Hepburn Shire Council heard loud and clearly through the Hepburn Together project to develop the Council Plan and Community Vision that the community wants to be more engaged and informed in and about the decisions of Council.
Council’s approach to community engagement is based on the best practice IAP2’s Spectrum of Public Participation. Councils’ website and Participate Hepburn site provide links to engagement opportunities and how to complete service requests.
Mayor, Cr Tim Drylie, said Council has a range of avenues for the community to provide input on Council projects.
“Participate Hepburn allows the community to engage with us at any time – day or night. We understand the value and importance of engagement, and this has been a really successful way for the community to provide input into current topics,” said Cr Drylie.
The development of Council’s Sustainable Hepburn Strategy, which encompasses waste, biodiversity, environment and climate change, is an example of how Council used deliberative engagement elements to maximise community involvement.

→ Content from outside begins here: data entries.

(** ** The commit of a store *)

Lemma lookup_result_set d key i v :
  tab_ok (size d) (table d) -> 0 <= i -> lookup_result d key i ->
  let x := Keypair (KStr key) v (dict_hash key) in
  tab_ok (size d) (<[Z.to_nat i := x]> (table d)) /\
  tab_map (<[Z.to_nat i := x]> (table d)) = <[key := v]> (tab_map (table d)).
Proof.
  intros Hok Hi Hres x.
  assert (Hset : exists kp, table d !! Z.to_nat i = Some kp /\ on_path (size d) (table d) (dict_hash key) i /\
    (forall j v' h', table d !! j = Some (Keypair (KStr key) v' h') -> j = Z.to_nat i) /\
    (is_live kp = false \/ exists v0 h0, kp = Keypair (KStr key) v0 h0)).
  { destruct Hres as [v0 Hhit | kp Hkp Hl Hpath Ha].
    - exists (Keypair (KStr key) v0 (dict_hash key)). split; [done |]. split_and!; [| | by eauto].
      + destruct (ok_path _ _ Hok _ _ _ _ Hhit) as [_ Hp]. by rewrite Z2Nat.id in Hp.
      + intros j v' h' Hj. by eapply (ok_unique _ _ Hok).
    - exists kp. split_and!; auto. intros j v' h' Hj. by destruct (Ha j v' h'). }
  destruct Hset as (kp & Hkp & Hpath & Huniq & Hold).
  assert (Hok' : tab_ok (size d) (<[Z.to_nat i := x]> (table d))).
  { apply tab_ok_set; [done | done |]. intros s v1 h [= <- <- <-].
    rewrite Z2Nat.id by done. auto. }
  split; [done |]. by eapply tab_map_set_live.
Qed.

Lemma dict_commit_spec d key i v :
  dict_wf d -> 0 <= i -> lookup_result d key i -> fill d + 1 < 2 ^ 32 ->
  let d' := dict_commit d i key (dict_hash key) v in
  dict_wf d' /\ dict_map d' = <[key := v]> (dict_map d) /\ size d' = size d /\
  table d' = <[Z.to_nat i := Keypair (KStr key) v (dict_hash key)]> (table d) /\
  fill d' <= fill d + 1 /\
  occupied (table d') <= occupied (table d) + (if is_live (slot_at d i) then 0 else 1) /\
  tombs (table d') <= tombs (table d).
Proof.
  intros [Hok Hused Hfill] Hi Hres Hrange d'.
  destruct (lookup_result_set d key i v Hok Hi Hres) as [Hok' Hmap].
  pose proof (live_le_occupied (table d)) as Hle.
  pose proof (count_if_bounds is_live (table d)) as Hlive. fold (live_count (table d)) in Hlive.
  set (x := Keypair (KStr key) v (dict_hash key)) in *.
  assert (Hkp : exists kp, table d !! Z.to_nat i = Some kp) by (destruct Hres; eauto).
  destruct Hkp as [kp Hkp].
  assert (Hslot : slot_at d i = kp) by (by apply list_lookup_total_correct).
  pose proof (count_if_insert is_live _ _ _ x Hkp) as Hl'.
  pose proof (count_if_insert nonnull _ _ _ x Hkp) as Ho'.
  fold (live_count (<[Z.to_nat i := x]> (table d))) in Hl'. fold (live_count (table d)) in Hl'.
  fold (occupied (<[Z.to_nat i := x]> (table d))) in Ho'. fold (occupied (table d)) in Ho'.
  pose proof (count_if_member is_live _ _ _ Hkp) as Hpos.
  pose proof (count_if_member nonnull _ _ _ Hkp) as Hpos'.
  fold (live_count (table d)) in Hpos. fold (occupied (table d)) in Hpos'.
  assert (Htab : table d' = <[Z.to_nat i := x]> (table d)).
  { unfold d', dict_commit. rewrite Hslot. by destruct (kp_key kp). }
  assert (Hsz : size d' = size d).
  { unfold d', dict_commit. rewrite Hslot. by destruct (kp_key kp). }
  assert (Hcnt : used d' = live_count (table d') /\ occupied (table d') <= fill d' <= fill d + 1).
  { rewrite Htab. unfold d', dict_commit. rewrite Hslot. unfold is_live, nonnull, is_null in *.
    cbn in Hl', Ho'.
    destruct (kp_key kp); cbn in *; rewrite ?(u32_small (used d - 1)), ?(u32_small (fill d - 1)) by lia;
      rewrite !u32_small by lia; lia. }
  split; [split; [by rewrite Hsz, Htab | lia | lia] |].
  split; [unfold dict_map; by rewrite Htab |]. split_and!; [done | done | lia | |];
    unfold tombs; rewrite Htab, ?Hslot; unfold is_live, nonnull, is_null in *; cbn in Hl', Ho';
    destruct (kp_key kp); cbn in *; lia.
Qed.

(** ** Resizing *)

Lemma no_tomb_insert tab i x : no_tomb tab -> is_live x = true -> no_tomb (<[i := x]> tab).
Proof.
  intros Hnt Hx j kp [[-> ->] | [_ Hj]]%lookup_insert_cases; [| by eapply Hnt].
  unfold is_live in Hx. by destruct (kp_key x).
Qed.

Lemma replicate_tab_ok (k : nat) :
  (3 <= k <= 30)%nat -> tab_ok (2 ^ Z.of_nat k) (replicate (Z.to_nat (2 ^ Z.of_nat k)) zero_kp).
Proof.
  intros Hk. split.
  - eauto.
  - rewrite length_replicate. lia.
  - intros i s v h [Heq _]%lookup_replicate. done.
  - intros i j s v v' h h' [Heq _]%lookup_replicate. done.
Qed.

Lemma replicate_counts f n : f zero_kp = false -> count_if f (replicate n zero_kp) = 0.
Proof. intros Hf. induction n as [| n IH]; [done |]. cbn [replicate]. rewrite count_if_cons, Hf. lia. Qed.

Lemma replicate_no_tomb n : no_tomb (replicate n zero_kp).
Proof. by intros i kp [-> _]%lookup_replicate. Qed.

Lemma replicate_map n : tab_map (replicate n zero_kp) = ∅.
Proof. induction n as [| n IH]; [done | exact IH]. Qed.

Lemma fresh_wf (k : nat) :
  (3 <= k <= 30)%nat ->
  dict_wf (Dict 0 0 (2 ^ Z.of_nat k) (replicate (Z.to_nat (2 ^ Z.of_nat k)) zero_kp)).
Proof.
  intros Hk. split; cbn [size table used fill].
  - by apply replicate_tab_ok.
  - unfold live_count. by rewrite replicate_counts.
  - unfold occupied. rewrite replicate_counts by done. lia.
Qed.

Lemma dict_add_p_spec d s v h0 :
  dict_wf d -> no_tomb (table d) -> used d + 1 < size d -> fill d + 1 < 2 ^ 32 -> absent (table d) s ->
  exists d', dict_add_p d (Keypair (KStr s) v h0) = Some (0, d') /\ dict_wf d' /\
    no_tomb (table d') /\ size d' = size d /\ dict_map d' = <[s := v]> (dict_map d) /\
    used d' = used d + 1 /\ fill d' <= fill d + 1.
Proof.
  intros Hwf Hnt Hroom Hfill Ha. pose proof (wf_tab _ Hwf) as Hok.
  pose proof (ok_length _ _ Hok) as Hlen. pose proof (wf_used _ Hwf) as Hused.
  pose proof (no_tomb_occupied _ Hnt) as Hocc.
  destruct (dict_lookup_spec d s Hok) as (i & Hi & Hir & Hres).
  { apply occupied_has_null. lia. }
  assert (Hnull : kp_key (slot_at d i) = KNULL).
  { destruct Hres as [v' Hhit | kp Hkp Hl _ _]; [by destruct (Ha _ _ _ Hhit) |].
    unfold slot_at. rewrite (list_lookup_total_correct _ _ _ Hkp). specialize (Hnt _ _ Hkp).
    unfold is_live in Hl. by destruct (kp_key kp). }
  destruct (dict_commit_spec d s i v Hwf ltac:(lia) Hres ltac:(lia))
    as (Hwf' & Hmap & Hsz & Htab & Hf & _).
  assert (Hval : dict_add_p d (Keypair (KStr s) v h0) = Some (0, dict_commit d i s (dict_hash s) v)).
  { unfold dict_add_p. cbn [kp_key kp_val]. rewrite Hi. cbn. unfold dict_commit. by rewrite Hnull. }
  exists (dict_commit d i s (dict_hash s) v). split_and!; try done.
  - rewrite Htab. by apply no_tomb_insert.
  - unfold dict_commit. rewrite Hnull. cbn. pose proof (count_if_bounds is_live (table d)) as Hb.
    fold (live_count (table d)) in Hb. destruct (ok_size _ _ Hok) as (k & Hk & Hs).
    assert (2 ^ Z.of_nat k <= 2 ^ 30) by (apply Z.pow_le_mono_r; lia).
    apply u32_small. lia.
Qed.

Lemma live_count_cons kp tab : live_count (kp :: tab) = (if is_live kp then 1 else 0) + live_count tab.
Proof. apply count_if_cons. Qed.

Lemma reinsert_spec kps d :
  dict_wf d -> no_tomb (table d) -> NoDup (tab_entries kps).*1 ->
  (forall s, s ∈ (tab_entries kps).*1 -> absent (table d) s) ->
  used d + live_count kps < size d -> fill d + live_count kps < 2 ^ 32 ->
  exists d', reinsert kps d = Some (true, d') /\ dict_wf d' /\ no_tomb (table d') /\
    size d' = size d /\ dict_map d' = tab_map kps ∪ dict_map d /\
    used d' = used d + live_count kps /\ fill d' <= fill d + live_count kps.
Proof.
  revert d. induction kps as [| kp kps IH]; intros d Hwf Hnt Hnd Hdis Hroom Hfill.
  { exists d. change (tab_map []) with (∅ : gmap bstr value). rewrite (left_id_L ∅ (∪)).
    change (live_count []) with 0 in *. split_and!; done || lia. }
  pose proof (count_if_bounds is_live kps) as Hb. fold (live_count kps) in Hb.
  rewrite live_count_cons in *. cbn [reinsert]. unfold tab_entries in Hnd, Hdis. cbn in Hnd, Hdis.
  destruct kp as [[| | s] v h]; cbn [is_live kp_key slot_entry] in *; [by apply IH.. |].
  cbn in Hnd, Hdis. apply NoDup_cons in Hnd as [Hns Hnd].
  destruct (dict_add_p_spec d s v h) as (d1 & Hadd & Hwf1 & Hnt1 & Hsz1 & Hm1 & Hu1 & Hf1);
    [done.. | lia | lia | apply Hdis; set_solver |].
  rewrite Hadd. cbn.
  destruct (IH d1) as (d' & Hre & Hwf' & Hnt' & Hsz' & Hm' & Hu' & Hf'); [done.. | | lia | lia |].
  { intros s' Hs'. apply (tab_map_absent (size d1)); [apply Hwf1 |]. fold (dict_map d1).
    rewrite Hm1, lookup_insert_ne by set_solver. apply (tab_map_absent (size d)); [apply Hwf |].
    apply Hdis. set_solver. }
  exists d'. split_and!; [done.. | lia | | lia | lia].
  rewrite Hm', Hm1. change (tab_map (Keypair (KStr s) v h :: kps)) with (<[s := v]> (tab_map kps)).
  rewrite <- insert_union_l, <- insert_union_r; [done |].
  by apply not_elem_of_list_to_map_1.
Qed.

Lemma grow_size_spec fuel (k : nat) factor u :
  (k <= 30)%nat -> (30 - k < fuel)%nat -> 0 <= factor * u < 2 ^ 30 ->
  exists k' : nat, grow_size fuel (2 ^ Z.of_nat k) factor u = Some (2 ^ Z.of_nat k') /\
    (k <= k' <= 30)%nat /\ factor * u < 2 ^ Z.of_nat k'.
Proof.
  revert k. induction fuel as [| fuel IH]; intros k Hk Hfuel Hu; [lia |]. cbn [grow_size].
  rewrite (u32_small (factor * u)) by lia. destruct (Z.leb_spec (2 ^ Z.of_nat k) (factor * u)).
  - assert (k <> 30%nat) by (intros ->; change (2 ^ Z.of_nat 30) with (2 ^ 30) in *; lia).
    assert (Hdbl : 2 ^ Z.of_nat k * 2 = 2 ^ Z.of_nat (S k)).
    { rewrite Nat2Z.inj_succ, Z.pow_succ_r by lia. lia. }
    assert (2 ^ Z.of_nat (S k) <= 2 ^ 30) by (apply Z.pow_le_mono_r; lia).
    rewrite Hdbl, u32_small by lia. destruct (IH (S k)) as (k' & -> & Hk' & Hlt); [lia.. |].
    exists k'. split; [done | lia].
  - exists k. split; [done | lia].
Qed.

(** What a successful resize leaves: the dictionary as it was, or a larger table
    with the same entries and no tombstones. *)
Inductive resized (d d' : dict) : Prop :=
| resized_same : d' = d -> (if size d >? DICT_BIGSZ then 2 else 4) * used d < size d -> resized d d'
| resized_grown : dict_wf d' -> no_tomb (table d') -> dict_map d' = dict_map d ->
    used d' = used d -> fill d' <= used d -> 2 * used d < size d' -> resized d d'.

Lemma dict_resize_spec o d :
  dict_wf d -> in_range d ->
  exists rc d' o', dict_resize o d = Some (rc, d', o') /\
    ((rc = 0 /\ resized d d') \/ (rc = -1 /\ d' = d)) /\ (o = [] -> rc = 0 /\ o' = []).
Proof.
  intros Hwf [_ Hused]. pose proof (wf_tab _ Hwf) as Hok.
  destruct (ok_size _ _ Hok) as (k & Hk & Hsz).
  pose proof (count_if_bounds is_live (table d)) as Hb. fold (live_count (table d)) in Hb.
  rewrite <- (wf_used _ Hwf) in Hb.
  unfold dict_resize. set (factor := if size d >? DICT_BIGSZ then 2 else 4).
  assert (Hfac : 2 <= factor <= 4) by (unfold factor; case_match; lia).
  assert (2 * used d <= factor * used d <= 4 * used d) by nia.
  destruct (grow_size_spec 33 k factor (used d)) as (k' & Hg & Hk' & Hlt); [lia.. |].
  rewrite <- Hsz in Hg. rewrite Hg. cbn [mbind option_bind].
  destruct (Z.eqb_spec (2 ^ Z.of_nat k') (size d)) as [Heq | Hne].
  { exists 0, d, o. split_and!; [done | left; split; [done | apply resized_same; [done | fold factor; lia]] | done]. }
  destruct (alloc o) as [[] o1] eqn:Ha; cbn.
  2:{ exists (-1), d, o1. split_and!; [done | by right |]. intros ->. by cbn in Ha. }
  destruct (reinsert_spec (table d) (Dict 0 0 (2 ^ Z.of_nat k')
    (replicate (Z.to_nat (2 ^ Z.of_nat k')) zero_kp))) as (d' & Hre & Hwf' & Hnt & Hs' & Hm & Hu & Hf);
    cbn [table used fill size].
  - apply fresh_wf. lia.
  - apply replicate_no_tomb.
  - apply entries_NoDup, Hok.
  - intros s _ j v h [Hz _]%lookup_replicate. done.
  - rewrite <- (wf_used _ Hwf). lia.
  - rewrite <- (wf_used _ Hwf). lia.
  - rewrite Hre. cbn. exists 0, d', o1. cbn [used fill size] in *. rewrite <- (wf_used _ Hwf) in Hu, Hf.
    split_and!; [done | left; split; [done |] |].
    + apply resized_grown; [done | done | | lia | lia | rewrite Hs'; lia].
      rewrite Hm. unfold dict_map at 1. cbn [table]. rewrite replicate_map. apply (right_id_L ∅ (∪)).
    + intros ->. cbn in Ha. by injection Ha as <-.
Qed.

“We established community reference groups to guide the development of Sustainable Hepburn. These groups worked to ensure the strategy reflected the priorities and sentiment of the community, but also allowed us to capitalise on the creativity and expertise of local people to develop local solutions. This was a very broad strategy and had input from hundreds of people across the Shire,” said Cr Drylie.
Council isn’t only focusing on online avenues, but also incorporates face-to-face engagement.
Staff have created and distributed thousands of conversation cards, fliers, postcards, posters, signs, printable surveys, discussion papers, conversation guides, advertisements and other collateral, with hundreds of emails and phone calls being made to stakeholders, community groups and residents. WCouncil has started monthly Meet the Mayor and Listening Post sessions in key townships where community members can come along, meet with Councillors and staff, learn about projects and raise issues.
Council has seen considerable community input since adopting a Community Engagement Policy 18 months ago. Council’s online engagement platform, Participate Hepburn, has had almost 65,000 page views across 66 projects, including more than 24,500 unique visitors since it went live in early 2021.
Impressive as these figures seem, community satisfaction with Council’s engagement with the community is poor, particularly in Birch Ward. In the recently published Community Satisfaction Survey results, Council scored poorly on measures of community consultation and engagement. Overall Shire satisfaction satisfaction on this measure was 44 out of a possible 100 compared to a state-wide average or 54.
In Birch Ward, community satisfaction with Council engagement fell significantly in the past year from a score of 41 in 2001 to 31 in 2022.
It appears that genuine community engagement requires more than simply providing opportunities to provide input to Council.